When New Bedford was the greatest of all whaling ports and hundreds of square-rigged vessels were owned or outfitted here, the sailmaker was a man of importance. All the sails for New Bedford were made at home, and the common square-rigged vessels, required a greater sail spread than the present-day schooners. The whaling fleet has since departed, steam and the gas engine have superceded sail power, and of the dozens of busy and prosperous sail lofts of 1850, but one remained a half century later, T. M. Hart & Company. Employed with that firm was a young man, Charles Emil Beckman.

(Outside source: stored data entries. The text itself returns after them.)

(** ** crash1 and start1 *)

Section servers.
Context {R : Type} (raft : RaftOps R).
Abbreviation world := (world R).

(** The network, and who is on it, are the same. *)
Definition same_net (cfg cfg' : config) : Prop :=
  cfg_net cfg' = cfg_net cfg ∧ cfg_n cfg' = cfg_n cfg ∧ cfg_connected cfg' = cfg_connected cfg ∧
  cfg_endnames cfg' = cfg_endnames cfg ∧ cfg_logs cfg' = cfg_logs cfg.

#[export] Instance same_net_preorder : PreOrder same_net.
Proof.
  split; [done|]. intros x y z (?&?&?&?&?) (?&?&?&?&?). unfold same_net. split_and!; congruence.
Qed.

(** The [wired] invariant looks at nothing else. *)
Lemma wired_same cfg cfg' :
  cfg_n cfg' = cfg_n cfg → cfg_connected cfg' = cfg_connected cfg → cfg_endnames cfg' = cfg_endnames cfg →
  ends (cfg_net cfg') = ends (cfg_net cfg) → connections (cfg_net cfg') = connections (cfg_net cfg) →
  enabled (cfg_net cfg') = enabled (cfg_net cfg) → wired cfg → wired cfg'.
Proof.
  intros En Ec Ee Hends Hconns Hen Hw.
  assert (endname cfg' = endname cfg) as Eend by (unfold endname; by rewrite Ee).
  assert (up cfg' = up cfg) as Eup by (unfold up; by rewrite Ec).
  assert (started cfg' = started cfg) as Est by (unfold started; by rewrite Ee).
  split; rewrite ?En, ?Ec, ?Ee, ?Eend, ?Eup, ?Est; try apply Hw.
  - unfold is_enabled. rewrite Hen. apply Hw.
  - unfold connection. rewrite Hends, Hconns. apply Hw.
Qed.

Lemma same_net_wired cfg cfg' : same_net cfg cfg' → wired cfg → wired cfg'.
Proof. intros (En & ? & ? & ? & _). apply wired_same; by rewrite ?En. Qed.

Lemma copy_saved_same (w w' : world) i :
  copy_saved w i = Ret w' →
  same_net (w_cfg w) (w_cfg w') ∧ cfg_rafts (w_cfg w') = cfg_rafts (w_cfg w) ∧ w_srvs w' = w_srvs w.
Proof.
  unfold copy_saved. intros Hr. inv_ret. destruct x; [|by injection Hr as <-]. inv_ret. simpl in Hr. inv_ret.
  by subst.
Qed.

Lemma resave_same (w w' : world) i :
  resave w i = Ret w' →
  same_net (w_cfg w) (w_cfg w') ∧ cfg_rafts (w_cfg w') = cfg_rafts (w_cfg w) ∧ w_srvs w' = w_srvs w.
Proof.
  unfold resave. intros Hr. inv_ret. destruct x; [|by injection Hr as <-]. inv_ret. simpl in Hr. inv_ret.
  by subst.
Qed.

Lemma kill_raft_same w i w' :
  kill_raft raft w i = Ret w' →
  same_net (w_cfg w) (w_cfg w') ∧ w_srvs w' = w_srvs w ∧
  ∀ j, (cfg_rafts (w_cfg w')).[j] = if decide (i = j) then Ret None else (cfg_rafts (w_cfg w)).[j].
Proof.
  unfold kill_raft. intros Hr. inv_ret. destruct x as [rf|].
  - inv_ret. destruct x as [h r]. inv_ret. subst. split_and!; [done..|].
    intros j. exact (go_index_update _ _ _ _ j E1).
  - injection Hr as <-. split_and!; [done..|]. intros j. case_decide; [by subst|done].
Qed.

(** Requests for server [i] reach its current instance, if it has one. *)
Definition routed (w : world) (i : Z) : Prop :=
  match (cfg_rafts (w_cfg w)).[i] with
  | Ret (Some rf) => ∃ p, registered (cfg_net (w_cfg w)) (Int i) = Some p ∧ w_srvs w !! p = Some rf
  | _ => registered (cfg_net (w_cfg w)) (Int i) = None
  end.

Record harness (w : world) : Prop := {
  hs_wired : wired (w_cfg w);
  hs_routed i : in_range (w_cfg w) i → routed w i
}.

Lemma registered_set (rn : net) i s j :
  registered (set_server rn (Int i) s) (Int j) = if decide (i = j) then s else registered rn (Int j).
Proof.
  unfold registered; simpl. rewrite lookup_insert. destruct (decide (i = j)) as [->|].
  - by rewrite decide_True.
  - rewrite decide_False by congruence. done.
Qed.

Lemma crash1_harness w i w' :
  harness w → crash1 raft w i = Ret w' →
  harness w' ∧ cfg_n (w_cfg w') = cfg_n (w_cfg w) ∧ cfg_endnames (w_cfg w') = cfg_endnames (w_cfg w) ∧
  (∀ j, up (w_cfg w') j ↔ j ≠ i ∧ up (w_cfg w) j) ∧ registered (cfg_net (w_cfg w')) (Int i) = None.
Proof.
  intros [Hw Hrt] Hr. unfold crash1 in Hr. inv_ret.
  destruct (disconnect_wired _ _ _ Hw E) as [Hw1 Hup1].
  apply disconnect_ret in E as (conn & rn & _ & -> & _ & (_ & Hsrv & _)).
  destruct (copy_saved_same _ _ _ E0) as (Hs1 & Hr1 & Hv1); clear E0.
  destruct (kill_raft_same _ _ _ E1) as (Hs2 & Hv2 & Hr2); clear E1.
  destruct (resave_same _ _ _ Hr) as (Hs3 & Hr3 & Hv3); clear Hr.
  set (cfg1 := set_net _ (DeleteServer _ _)) in *.
  assert (same_net cfg1 (w_cfg w')) as Hs by (etransitivity; [exact Hs1|etransitivity; done]).
  assert (wired cfg1) as Hw2 by (by eapply wired_same, Hw1).
  clear Hs1 Hs2 Hs3. pose proof (same_net_wired _ _ Hs Hw2) as Hw3. destruct Hs as (En & Enn & Ec & Ee & _).
  assert (∀ j, registered (cfg_net (w_cfg w')) (Int j) =
    if decide (i = j) then None else registered (cfg_net (w_cfg w)) (Int j)) as Hreg.
  { intros j. rewrite En. unfold cfg1, DeleteServer; simpl. rewrite registered_set.
    case_decide; [done|]. unfold registered. by rewrite Hsrv. }
  split_and!; [split; [done|]|done..| |].
  - intros j Hj. unfold routed. rewrite Hreg, Hr3, Hr2, Hv3, Hv2, Hv1, Hr1. case_decide; [done|].
    apply Hrt. unfold in_range in *. by rewrite Enn in Hj.
  - intros j. rewrite <-Hup1. unfold up. by rewrite Ec.
  - rewrite Hreg. by rewrite decide_True.
Qed.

Mr. Beckman served a regular apprenticeship of three years duration with the sailmakers, after which he decided to go into business for himself. In 1905, James C. Briggs, a member of T. M. Hart since 1888, approached Charles with an offer of partnership, which he entertained and accepted.
Together they purchased the assets and the business of the old firm and in 1905, the new partners reorganized as Briggs & Beckman, sailmakers and ship chandlers, locating at 31-35 Commercial St.
Charles' son Carl later bought out James Briggs, and formed C. E. Beckman Co., which to this day resides at 11-35 Commercial St., in the New Bedford Whaling National Historical Park. And although the whaling era came to a close in 1927, the Beckman firm continues to supply New England boatyards and retailers with everything for the boat.